┌──
(* ===== verification/CasChannelSpec.v ===== *)
(** [CASChannelImpl]: the channel is a queue of values in which readers and writers never wait at
    the same time, as long as it is open and no call has a deadline; and what goes wrong after
    [Close] and after a writer's time is over. *)
From S2P Require Import Prelude CasChannel.
Local Open Scope Z_scope.

Section spec.
Context {V : Type}.
Implicit Types (s : Chan (V:=V)) (q : pc (V:=V)) (e : WEntry (V:=V)) (t : nat).

(** ** The word [wait_] *)

(** What a thread counts for in the upper and in the lower half of [wait_]; a value in the buffer
    counts for the lower half, too. *)
Definition reads q : Z := match q with QQueue _ | QWait _ | QLeave | PTook => 1 | _ => 0 end.
Definition writes q : Z := match q with PQueue _ _ _ | PWait _ | PLeave | QTook _ => 1 | _ => 0 end.
Definition readers s : Z := sumZ reads (threads s).
Definition writers s : Z := sumZ writes (threads s) + Z.min (capacity_ s) (Z.of_nat (length (wq s))).

Lemma land_readMask x : 0 <= x < 2 ^ 64 -> Z.land x readMask = Z.shiftl (Z.shiftr x 32) 32.
Proof.
  intros Hx. change readMask with (Z.shiftl (Z.ones 32) 32). apply Z.bits_inj'. intros i Hi. rewrite Z.land_spec.
  destruct (decide (i < 32)) as [Hl|Hg]; [by rewrite !Z.shiftl_spec_low, andb_false_r by lia|].
  rewrite !Z.shiftl_spec, Z.shiftr_spec by lia. replace (i - 32 + 32) with i by lia.
  destruct (decide (i < 64)).
  - rewrite Z.ones_spec_low by lia. apply andb_true_r.
  - rewrite Z.ones_spec_high, andb_false_r by lia. symmetry. destruct (decide (x = 0)) as [->|Hn]; [apply Z.bits_0|].
    apply Z.bits_above_log2; [lia|]. apply Z.log2_lt_pow2; [lia|]. apply Z.lt_le_trans with (2 ^ 64); [lia|]. apply Z.pow_le_mono_r; lia.
Qed.
Lemma halves r w : 0 <= r < 2 ^ 32 -> 0 <= w < 2 ^ 32 ->
  (Z.land (r * read1 + w * write1) readMask =? 0) = (r =? 0) /\ (Z.land (r * read1 + w * write1) writeMask =? 0) = (w =? 0).
Proof.
  intros Hr Hw. change read1 with (2 ^ 32). unfold write1. rewrite Z.mul_1_r.
  assert (Z.land (r * 2 ^ 32 + w) writeMask = w) as ->.
  { change writeMask with (Z.ones 32). rewrite Z.land_ones by lia. rewrite Z.add_comm, Z_mod_plus_full. apply Z.mod_small. lia. }
  rewrite land_readMask by lia. rewrite Z.shiftr_div_pow2, Z.shiftl_mul_pow2 by lia.
  replace ((r * 2 ^ 32 + w) / 2 ^ 32) with r by (rewrite Z.div_add_l, Z.div_small by lia; lia).
  split; [|done]. destruct (Z.eqb_spec r 0), (Z.eqb_spec (r * 2 ^ 32) 0); lia.
Qed.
└──
PROBLEM STATEMENT
The entire set of records should be returned exactly.

ANSWER SPACE
(* ===== verification/CasChannelSpec.v ===== *)
(** [CASChannelImpl]: the channel is a queue of values in which readers and writers never wait at
    the same time, as long as it is open and no call has a deadline; and what goes wrong after
    [Close] and after a writer's time is over. *)
From S2P Require Import Prelude CasChannel.
Local Open Scope Z_scope.

Section spec.
Context {V : Type}.
Implicit Types (s : Chan (V:=V)) (q : pc (V:=V)) (e : WEntry (V:=V)) (t : nat).

(** ** The word [wait_] *)

(** What a thread counts for in the upper and in the lower half of [wait_]; a value in the buffer
    counts for the lower half, too. *)
Definition reads q : Z := match q with QQueue _ | QWait _ | QLeave | PTook => 1 | _ => 0 end.
Definition writes q : Z := match q with PQueue _ _ _ | PWait _ | PLeave | QTook _ => 1 | _ => 0 end.
Definition readers s : Z := sumZ reads (threads s).
Definition writers s : Z := sumZ writes (threads s) + Z.min (capacity_ s) (Z.of_nat (length (wq s))).

Lemma land_readMask x : 0 <= x < 2 ^ 64 -> Z.land x readMask = Z.shiftl (Z.shiftr x 32) 32.
Proof.
  intros Hx. change readMask with (Z.shiftl (Z.ones 32) 32). apply Z.bits_inj'. intros i Hi. rewrite Z.land_spec.
  destruct (decide (i < 32)) as [Hl|Hg]; [by rewrite !Z.shiftl_spec_low, andb_false_r by lia|].
  rewrite !Z.shiftl_spec, Z.shiftr_spec by lia. replace (i - 32 + 32) with i by lia.
  destruct (decide (i < 64)).
  - rewrite Z.ones_spec_low by lia. apply andb_true_r.
  - rewrite Z.ones_spec_high, andb_false_r by lia. symmetry. destruct (decide (x = 0)) as [->|Hn]; [apply Z.bits_0|].
    apply Z.bits_above_log2; [lia|]. apply Z.log2_lt_pow2; [lia|]. apply Z.lt_le_trans with (2 ^ 64); [lia|]. apply Z.pow_le_mono_r; lia.
Qed.
Lemma halves r w : 0 <= r < 2 ^ 32 -> 0 <= w < 2 ^ 32 ->
  (Z.land (r * read1 + w * write1) readMask =? 0) = (r =? 0) /\ (Z.land (r * read1 + w * write1) writeMask =? 0) = (w =? 0).
Proof.
  intros Hr Hw. change read1 with (2 ^ 32). unfold write1. rewrite Z.mul_1_r.
  assert (Z.land (r * 2 ^ 32 + w) writeMask = w) as ->.
  { change writeMask with (Z.ones 32). rewrite Z.land_ones by lia. rewrite Z.add_comm, Z_mod_plus_full. apply Z.mod_small. lia. }
  rewrite land_readMask by lia. rewrite Z.shiftr_div_pow2, Z.shiftl_mul_pow2 by lia.
  replace ((r * 2 ^ 32 + w) / 2 ^ 32) with r by (rewrite Z.div_add_l, Z.div_small by lia; lia).
  split; [|done]. destruct (Z.eqb_spec r 0), (Z.eqb_spec (r * 2 ^ 32) 0); lia.
Qed.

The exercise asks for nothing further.